EXERCISE REQUIREMENTS: Word for word, repeat each line of the listing below.

TASK MATERIAL:

(** Until recv would block; true when the client is gone.  More [Data] than
    the 8192 bytes of the buffer stand for several calls. *)
Fixpoint recv_loop (rs : list recv_result) (buf : list Z) : list Z * bool :=
  match rs with
  | [] => (buf, false)
  | Data b :: rs => if bool_decide (b = []) then (buf, true) else recv_loop rs (buf ++ b)
  | RecvIntr :: rs => recv_loop rs buf
  | RecvAgain :: _ => (buf, false)
  | RecvFail :: _ | RecvEof :: _ => (buf, true)
  end.
(** The values of the complete frames, what is left, and whether the client
    announced too long a frame.  Each turn takes four bytes at least. *)
Fixpoint extract (fuel : nat) (buf : list Z) : option (list Value * list Z * bool) :=
  match fuel with
  | O => None
  | S fuel =>
      if zlen buf <? 4 then Some ([], buf, false)
      else
        let frameLen := ntohl (take 4 buf) in
        if kMaxFrame <? frameLen then Some ([], [], true)
        else if zlen buf <? U32 (4 + frameLen) then Some ([], buf, false)
        else
          let frame := take (Z.to_nat frameLen) (drop 4 buf) in
          '(l, rest, closed) ← extract fuel (drop (Z.to_nat (4 + frameLen)) buf);
          match parse frame with
          | Ret req _ => Some (req :: l, rest, closed)
          | RFalse _ => Some (l, rest, closed)
          | Oob | NoFuel => None
          end
  end.
Definition frames (buf : list Z) : option (list Value * list Z * bool) := extract (S (length buf)) buf.
(** ** The members after the walk *)

Definition none_of (P : Section_ -> bool) (l : list Section_) : Prop := Forall (fun x => P x = false) l.
Lemma none_app P a b : none_of P (a ++ b) <-> none_of P a /\ none_of P b.
Proof. apply list.Forall_app. Qed.
(** Parsing the debug data changes nothing else. *)
Definition same_members (e e' : ElfImage) : Prop :=
  bias_ e' = bias_ e /\ dynsym_ e' = dynsym_ e /\ dynsym_count_ e' = dynsym_count_ e /\ symtab_ e' = symtab_ e /\ symtab_count_ e' = symtab_count_ e /\
  dynstr_ e' = dynstr_ e /\ strtab_ e' = strtab_ e.
Definition same_debug (e e' : ElfImage) : Prop :=
  debugdata_ e' = debugdata_ e /\ symtab_from_debugdata_ e' = symtab_from_debugdata_ e /\ symtab_count_from_debugdata_ e' = symtab_count_from_debugdata_ e /\
  strtab_from_debugdata_ e' = strtab_from_debugdata_ e.

Section Walk.
Context (debug : bool) (dbg : Shdr -> ElfImage -> ElfImage) (Hdbg : forall s e, same_members e (dbg s e)).
Abbreviation step := (upd debug dbg).
Abbreviation walk := (fold_left (upd debug dbg)).

Lemma walk_keeps {A} (f : ElfImage -> A) (P : Section_ -> bool) : (forall e x, P x = false -> f (step e x) = f e) ->
  forall l e, none_of P l -> f (walk l e) = f e.
Proof. intros Hf l e H. revert e. induction H as [|x l Hx H IH]; intros e; [done|]. cbn [fold_left]. by rewrite IH, Hf. Qed.
(** The last section of a kind decides. *)
Lemma walk_last {A} (f : ElfImage -> A) (P : Section_ -> bool) a x b e : (forall e x, P x = false -> f (step e x) = f e) -> none_of P b ->
  f (walk (a ++ x :: b) e) = f (step (walk a e) x).
Proof. intros Hf H. rewrite fold_left_app. cbn [fold_left]. by apply (walk_keeps f P). Qed.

ANSWER TO THIS EXERCISE:
(** Until recv would block; true when the client is gone.  More [Data] than
    the 8192 bytes of the buffer stand for several calls. *)
Fixpoint recv_loop (rs : list recv_result) (buf : list Z) : list Z * bool :=
  match rs with
  | [] => (buf, false)
  | Data b :: rs => if bool_decide (b = []) then (buf, true) else recv_loop rs (buf ++ b)
  | RecvIntr :: rs => recv_loop rs buf
  | RecvAgain :: _ => (buf, false)
  | RecvFail :: _ | RecvEof :: _ => (buf, true)
  end.
(** The values of the complete frames, what is left, and whether the client
    announced too long a frame.  Each turn takes four bytes at least. *)
Fixpoint extract (fuel : nat) (buf : list Z) : option (list Value * list Z * bool) :=
  match fuel with
  | O => None
  | S fuel =>
      if zlen buf <? 4 then Some ([], buf, false)
      else
        let frameLen := ntohl (take 4 buf) in
        if kMaxFrame <? frameLen then Some ([], [], true)
        else if zlen buf <? U32 (4 + frameLen) then Some ([], buf, false)
        else
          let frame := take (Z.to_nat frameLen) (drop 4 buf) in
          '(l, rest, closed) ← extract fuel (drop (Z.to_nat (4 + frameLen)) buf);
          match parse frame with
          | Ret req _ => Some (req :: l, rest, closed)
          | RFalse _ => Some (l, rest, closed)
          | Oob | NoFuel => None
          end
  end.
Definition frames (buf : list Z) : option (list Value * list Z * bool) := extract (S (length buf)) buf.
(** ** The members after the walk *)

Definition none_of (P : Section_ -> bool) (l : list Section_) : Prop := Forall (fun x => P x = false) l.
Lemma none_app P a b : none_of P (a ++ b) <-> none_of P a /\ none_of P b.
Proof. apply list.Forall_app. Qed.
(** Parsing the debug data changes nothing else. *)
Definition same_members (e e' : ElfImage) : Prop :=
  bias_ e' = bias_ e /\ dynsym_ e' = dynsym_ e /\ dynsym_count_ e' = dynsym_count_ e /\ symtab_ e' = symtab_ e /\ symtab_count_ e' = symtab_count_ e /\
  dynstr_ e' = dynstr_ e /\ strtab_ e' = strtab_ e.
Definition same_debug (e e' : ElfImage) : Prop :=
  debugdata_ e' = debugdata_ e /\ symtab_from_debugdata_ e' = symtab_from_debugdata_ e /\ symtab_count_from_debugdata_ e' = symtab_count_from_debugdata_ e /\
  strtab_from_debugdata_ e' = strtab_from_debugdata_ e.

Section Walk.
Context (debug : bool) (dbg : Shdr -> ElfImage -> ElfImage) (Hdbg : forall s e, same_members e (dbg s e)).
Abbreviation step := (upd debug dbg).
Abbreviation walk := (fold_left (upd debug dbg)).

Lemma walk_keeps {A} (f : ElfImage -> A) (P : Section_ -> bool) : (forall e x, P x = false -> f (step e x) = f e) ->
  forall l e, none_of P l -> f (walk l e) = f e.
Proof. intros Hf l e H. revert e. induction H as [|x l Hx H IH]; intros e; [done|]. cbn [fold_left]. by rewrite IH, Hf. Qed.
(** The last section of a kind decides. *)
Lemma walk_last {A} (f : ElfImage -> A) (P : Section_ -> bool) a x b e : (forall e x, P x = false -> f (step e x) = f e) -> none_of P b ->
  f (walk (a ++ x :: b) e) = f (step (walk a e) x).
Proof. intros Hf H. rewrite fold_left_app. cbn [fold_left]. by apply (walk_keeps f P). Qed.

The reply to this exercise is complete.